字段数据类型
每一个字段有一个字段数据类型或者字段类型。这个类型指示了字段包含的数据的种类(比如字符串或布尔值)和它的目标用途。例如,你可以索引字符串为 text 和 keyword 字段。然而, text 字段值用于全文搜索做分析而 keyword 字符串原样保留用于过滤和排序。
字段类型按家族分组。同一家族的类型有着几乎一样的搜索行为但是可能有着不同的空间使用或者性能特性。
现在,有两个类型家族, keyword 和 text。其它的家族都是只有一个字段类型。
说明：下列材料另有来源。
#[export] Instance CheckReport_eta : Eta CheckReport := fun r =>
  Build_CheckReport (ck_source_commit_oid r) (ck_base_commit_oid r) (ck_kind r) (ck_manifest_digest r) (ck_base_manifest_digest r)
    (ck_ancestor_commits r) (ck_milestone_keys r) (ck_objective_paths r) (ck_compiled r) (ck_targets r) (ck_definitions r) (ck_types r)
    (ck_declaration_modules r) (ck_direct_admissions r) (ck_proof_claims r) (ck_implementation_commit_oid r) (ck_comparator_passed r)
    (ck_toolchain r).

Definition check_report_valid (r : CheckReport) : bool :=
  git_oid (ck_source_commit_oid r) && git_oid (ck_base_commit_oid r) && hex_digest (ck_manifest_digest r)
  && hex_digest (ck_base_manifest_digest r) && sized 0 10000 git_oid (ck_ancestor_commits r)
  && sized 0 1000 (fun _ => true) (ck_milestone_keys r) && sized 0 100 (fun _ => true) (ck_objective_paths r)
  && forallb (fun c => proof_claim_valid c.2) (map_to_list (ck_proof_claims r)) && opt_valid git_oid (ck_implementation_commit_oid r)
  && nonblank (ck_toolchain r).

(** ** Stored payloads *)

(** An entry of [carry_forward_evidence]. *)
Record Carry := {
  cw_source_review_id : uid;
  cw_evidence_artifact_id : uid;
  cw_evidence_sha256 : string;
  cw_evidence : ReviewCarryForwardEvidence;
  cw_reviewer_descriptor_id : uid;
  cw_reviewer_descriptor_revision_id : uid;
  cw_guidance_revisions : gmap uid Z;
  cw_policy_revision_id : option uid }.
#[export] Instance Carry_eq_dec : EqDecision Carry.
Proof. solve_decision. Defined.

Record Blocker := { bk_code : string; bk_requirement : option string }.
#[export] Instance Blocker_eq_dec : EqDecision Blocker.
Proof. solve_decision. Defined.

(** [gate_result]: whether the delivered review opened the gate, and the blockers of its readiness. *)
Record GateResult := { gr_accepted_gate : option uid; gr_blockers : list Blocker }.
#[export] Instance GateResult_eq_dec : EqDecision GateResult.
Proof. solve_decision. Defined.

(** The payload of a review. *)
Record ReviewPayload := {
  py_forge_item_id : uid;
  py_commit_oid : string;
  py_verdict : decision;
  py_summary : string;
  py_assessment : option ReviewAssessment;
  py_comments : list ForgeReviewComment;
  py_policy_revision_id : option uid;
  py_reviewer_descriptor_id : option uid;
  py_reviewer_descriptor_revision_id : option uid;
  py_provider_request_id : option uid;
  py_integration_identity_id : option uid;
  py_historical : bool;
  py_reviewer_submission : bool;
  py_target_branch : option string;
  py_review_plan : option ReviewPlan;
  py_review_base_verified : bool;
  py_expected_base_oid : option string;
  py_rubric_approved : bool;
  py_carry_forward_evidence : option (list Carry);
  py_gate_result : option GateResult }.
#[export] Instance ReviewPayload_eq_dec : EqDecision ReviewPayload.
Proof. solve_decision. Defined.

#[export] Instance ReviewPayload_eta : Eta ReviewPayload := fun r =>
  Build_ReviewPayload (py_forge_item_id r) (py_commit_oid r) (py_verdict r) (py_summary r) (py_assessment r) (py_comments r)
    (py_policy_revision_id r) (py_reviewer_descriptor_id r) (py_reviewer_descriptor_revision_id r) (py_provider_request_id r)
    (py_integration_identity_id r) (py_historical r) (py_reviewer_submission r) (py_target_branch r) (py_review_plan r)
    (py_review_base_verified r) (py_expected_base_oid r) (py_rubric_approved r) (py_carry_forward_evidence r) (py_gate_result r).

(** The payload of a post: the messages read before it, with their revisions. *)
Record PostPayload := {
  po_discussion_id : uid;
  po_body_artifact_id : uid;
  po_read_messages : list (uid * Z);
  po_source_assignment_id : option uid;
  po_read_start_remote_id : option Z;
  po_require_read_receipts : bool }.
#[export] Instance PostPayload_eq_dec : EqDecision PostPayload.
Proof. solve_decision. Defined.

(** ** What a parsed submission shows *)

(** A submission as [queue_review] takes it. *)
Record well_typed (r : ForgeReview) : Prop := {
  wt_approved a : fw_verdict r = Approve -> fw_assessment r = Some a -> as_complete a = true /\ Forall (fun f => rn_severity f = Improvement) (as_findings a);
  wt_changes a : fw_verdict r = RequestChanges -> fw_assessment r = Some a -> Exists (fun f => rn_severity f = Blocking) (as_findings a);
  wt_resolutions a : fw_assessment r = Some a -> as_resolutions a <> [] -> fw_verdict r = Approve /\ fw_historical r = false;
  wt_findings a : fw_assessment r = Some a -> Forall (fun f => rn_dimension f ∈ as_dimensions a) (as_findings a);
  wt_distinct a : fw_assessment r = Some a ->
    NoDup (as_dimensions a) /\ NoDup (map rn_key (as_findings a)) /\ NoDup (map rz_review_id (as_resolutions a));
  wt_summary : fw_summary r = match fw_assessment r with Some a => Some (render (fw_verdict r) a) | None => fw_summary r end /\ is_Some (fw_summary r);
  wt_historical : fw_historical r = true -> fw_verdict r = Comment /\ is_Some (fw_provider_request_id r) /\ fw_comments r = [];
  wt_carry : fw_carry_forward r <> [] ->
    fw_verdict r = Approve /\ fw_historical r = false /\ fw_reviewer_descriptor_id r = None /\ fw_provider_request_id r = None;
  wt_sources : NoDup (map cf_source_review_id (fw_carry_forward r)) }.

Lemma check_verdict_Ok v a u :
  check_verdict v a = Ok u ->
  (v = Approve -> as_complete a = true /\ existsb is_blocking (as_findings a) = false)
  /\ (v = RequestChanges -> existsb is_blocking (as_findings a) = true) /\ (as_resolutions a <> [] -> v = Approve).
Proof.
  unfold check_verdict. destruct v, (as_complete a), (existsb is_blocking (as_findings a)), (as_resolutions a); cbn; naive_solver.
Qed.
例如, boolean 类型家族只有一个字段组成: boolean。
普通类型
binary : 二进制值编码为一个 Base64 字符串。
boolean : ture 和 false 值。
Keywords : keyword 家族,包含 keyword, constant_keyword 和 wildcard。
Numbers : 数字化类型,比如 long 和 double,常常表示数量。
Dates : 日期类型,包括 date 和 date_nanos。
alias : 为一个现有的字段定义一个别名。
对象相关类型
object : 一个 JSON 对象。
flattened : 一个整个的 JSON 对象作为一个单独的字段类型。
nested : 一个保留了它的子字段之间关系的 JSON 对象。
join : 在同样的索引里为文档定义一个 父/子 关系。
结构化数据类型
Range : 范围类型,比如 long_range, double_range, date_range 和 ip_range。
ip : IPv4 和 IPv6 地址。
version : 软件版本。支持 语义化版本优先级规则。
murmur3 : 计算和存储哈希值。
聚合数据类型
aggregate_metric_double : 预聚合的度量值。
histogram : 柱状图形式的预聚合的数字值。
文本搜索类型
text 字段 : text 家族,包括 text 和 match_only_text。用于分析的,非结构化的文本。
annotated-text : 文本包含特定的标注。用于识别命名的实体。
completion : 用于自动完成建议。
search_as_you_type : 为键入时完成的类文本类型。
token_count : 一个文本里的 token 的总数。
文档等级类型
dense_vector : 记录浮点值的密集向量。
rank_feature : 记录一个数字特征,以提高查询时的命中率。
rank_features : 记录数字特征,以提高查询时的命中率。
空间数据类型
geo_point : 维度和经度点。
geo_shape : 复杂的形状,比如多边形。
point : 任意的笛卡尔点。
shape : 任意的笛卡尔形状。
其它类型
percolator : 索引用 查询 DSL写的查询。
数组
在 Elasticsearch,数组不需要一个专用的字段数据类型。任何的字段默认都能包含 0 或多个值,然而,数组中的所有值都必须具有相同的字段类型。查看数组。
多字段
用不同的方式索引相同的字段用于不同的目的,这经常是有用的。例如,一个 string 字段可以被映射为一个 text 字段用于全文搜索,也可以映射为一个 keyword 字段用于排序和聚合。或者,你可以使用 standard 分析器,english分析器,french分析器来索引一个文本字段。
这是多字段的目的。多数的字段类型通过 fields参数支持多字段。